● About this exercise:
Your answer must be every line of the data below that holds the string "callbacks", copied exactly.

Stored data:
Lemma send_signal_to_pipe_ok env sig w e :
  fds w !! snd (signal_pipe w) = Some PipeWrite ->
  os_write env (nwrites w) = WriteOk e ->
  send_signal_to_pipe env sig w = Ret tt (relayed sig w).
Proof.
  intros Hfd Hos. unfold send_signal_to_pipe, write_, relayed. exec.
  rewrite Hfd. exec. rewrite Hos. exec.
  rewrite decide_True by reflexivity. change (sizeof_int =? -1) with false. exec.
  destruct w. reflexivity.
Qed.

Lemma deliver_all_relays env sigs w :
  writes_succeed env ->
  fds w !! snd (signal_pipe w) = Some PipeWrite ->
  Forall (fun sig => handlers w !! sig = Some Handler_send_signal_to_pipe) sigs ->
  deliver_all env sigs w = Ret tt (relayed_all sigs w).
Proof.
  intros Hw. revert w. induction sigs as [| sig sigs IH]; intros w Hfd Hh; cbn [deliver_all].
  - reflexivity.
  - apply Forall_cons in Hh. destruct Hh as [Hsig Hh].
    unfold bind at 1. unfold deliver. exec. rewrite Hsig.
    destruct (Hw (nwrites w)) as [e He].
    rewrite (send_signal_to_pipe_ok env sig w e Hfd He).
    rewrite IH; [reflexivity | exact Hfd | exact Hh].
Qed.

Lemma fold_left_log (evs : list event) t : fold_left (fun t e => t ++ [e]) evs t = t ++ evs.
Proof.
  revert t. induction evs as [| e evs IH]; intros t; cbn [fold_left].
  - rewrite app_nil_r. reflexivity.
  - rewrite IH, <- app_assoc. reflexivity.
Qed.

Lemma relayed_all_world sigs w :
  relayed_all sigs w =
    set_pipe_buf (pipe_buf w ++ sigs)
      (set_nwrites (length sigs + nwrites w)
        (logged (EvWrite (snd (signal_pipe w)) <$> sigs) w)).
Proof.
  unfold relayed_all, logged. revert w.
  induction sigs as [| sig sigs IH]; intros w; cbn [fold_left length fmap list_fmap].
  - rewrite app_nil_r. destruct w. reflexivity.
  - rewrite IH. unfold relayed. destruct w. cbn.
    rewrite <- app_assoc. rewrite Nat.add_succ_r. reflexivity.
Qed.

Lemma destroy_signal_handler_thread_tears_down env cb m sigs w e :
  os_write env (nwrites w) = WriteOk e ->
  callbacks w = Some cb ->
  fds w = with_pipe m ->
  signal_pipe w = (pipe_read_fd m, pipe_write_fd m) ->
  thread w = Running ->
  pipe_buf w = sigs ->
  Forall (fun sig => sig <> 0) sigs ->
  destroy_signal_handler_thread env (signal_handler_thread_main env) w
    = Ret tt (torn_down cb m sigs w).
Proof.
  intros Hos Hcb Hfds Hpipe Hth Hbuf Hnz.
  destruct (with_pipe_lookups m) as (Hne & Hr & Hw & Hdw & Hdel).
  destruct w as [cbs carg sp en fd pb hs sl cw th nw ec er tr ds].
  cbn [callbacks fds signal_pipe thread pipe_buf nwrites] in *. subst.
  unfold destroy_signal_handler_thread. unfold bind at 1.
  erewrite send_signal_to_pipe_ok by eassumption.
  unfold bind at 1. unfold pthread_join_. exec. unfold relayed at 1 2. proj.
  match goal with
  | |- context [signal_handler_thread_main env ?w2] =>
      rewrite (thread_main_fifo_from env w2 cb sigs []);
        [| reflexivity | exact Hr | reflexivity | exact Hnz]
  end.
  unfold destroy_signal_pipe, close_. exec. unfold relayed. proj.
  rewrite Hr. exec. rewrite Hdw. exec. rewrite Hdel. reflexivity.
Qed.

Lemma three_handlers_lookup hs sig :
  one_of_three sig -> three_handlers hs !! sig = Some Handler_send_signal_to_pipe.
Proof.
  unfold three_handlers. intros [-> | [-> | ->]].
  - apply lookup_insert_eq.
  - do 2 (rewrite lookup_insert_ne by discriminate). apply lookup_insert_eq.
  - rewrite lookup_insert_ne by discriminate. apply lookup_insert_eq.
Qed.

Lemma one_of_three_nonzero sig : one_of_three sig -> sig <> 0.
Proof. intros [-> | [-> | ->]]; discriminate. Qed.

Lemma serve_succeeds env cb cb' cb_arg fg w :
  os_pipe env = None -> os_pthread_create env = 0 ->
  os_signal env SIGINT = None -> os_signal env SIGTERM = None ->
  os_signal env SIGHUP = None ->
  writes_succeed env ->
  Forall one_of_three (start_signals env) ->
  callbacks w = Some cb' ->
  serve env cb cb_arg fg w = Ret true (served env cb cb' cb_arg fg w).
Proof.
  intros Hp Hc H1 H2 H3 Hw Hsigs Hcb.
  destruct (with_pipe_lookups (fds w)) as (Hne & Hr & Hwr & Hdw & Hdel).
  unfold serve. unfold bind at 1.
  rewrite (create_signal_handler_thread_created env w Hp Hc). cbn [fst snd negb].
  unfold bind at 1. rewrite (register_all env (created w) H1 H2 H3).
  unfold call_start. exec.
  match goal with
  | |- context [deliver_all env ?l ?w3] =>
      rewrite (deliver_all_relays env l w3 Hw)
  end.
  - match goal with
    | |- context [destroy_signal_handler_thread env ?t ?w5] =>
        destruct (Hw (nwrites w5)) as [e He];
        rewrite (destroy_signal_handler_thread_tears_down env cb' (fds w) (start_signals env)
                   w5 e He)
    end.
    + unfold served. unfold logged at 1. cbn [fold_left]. reflexivity.
    + proj. rewrite relayed_all_world. exact Hcb.
    + proj. rewrite relayed_all_world. unfold registered, created, logged. proj. reflexivity.
    + proj. rewrite relayed_all_world. unfold registered, created, logged. proj. reflexivity.
    + proj. rewrite relayed_all_world. unfold registered, created, logged. proj. reflexivity.
    + proj. rewrite relayed_all_world. unfold registered, created, logged. proj. reflexivity.
    + eapply Forall_impl; [exact Hsigs |]. intros sig. apply one_of_three_nonzero.
  - unfold registered, created, logged. proj. exact Hwr.
  - eapply Forall_impl; [exact Hsigs |]. intros sig Hsig.
    unfold registered, created, logged. proj.
    apply (three_handlers_lookup (handlers w) sig Hsig).
Qed.

Lemma past_detach_keeps env cb cb_arg fg w w2 :
  (if negb fg then detach env else ret None) (enter cb cb_arg w) = Ret None w2 ->
  callbacks w2 = Some cb /\ callback_arg w2 = cb_arg /\ exit_code w2 = 1.
Proof.
  intros H. destruct fg; cbn [negb] in H.
  - unfold ret in H. injection H as <-. repeat split.
  - pose proof (detach_cases env (enter cb cb_arg w)) as D. rewrite H in D.
    destruct D as [Ha Hb _ Hc _]. rewrite Ha, Hb, Hc by reflexivity. repeat split.
Qed.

● Response box:
  callbacks w = Some cb ->
  cbn [callbacks fds signal_pipe thread pipe_buf nwrites] in *. subst.
  callbacks w = Some cb' ->
  callbacks w2 = Some cb /\ callback_arg w2 = cb_arg /\ exit_code w2 = 1.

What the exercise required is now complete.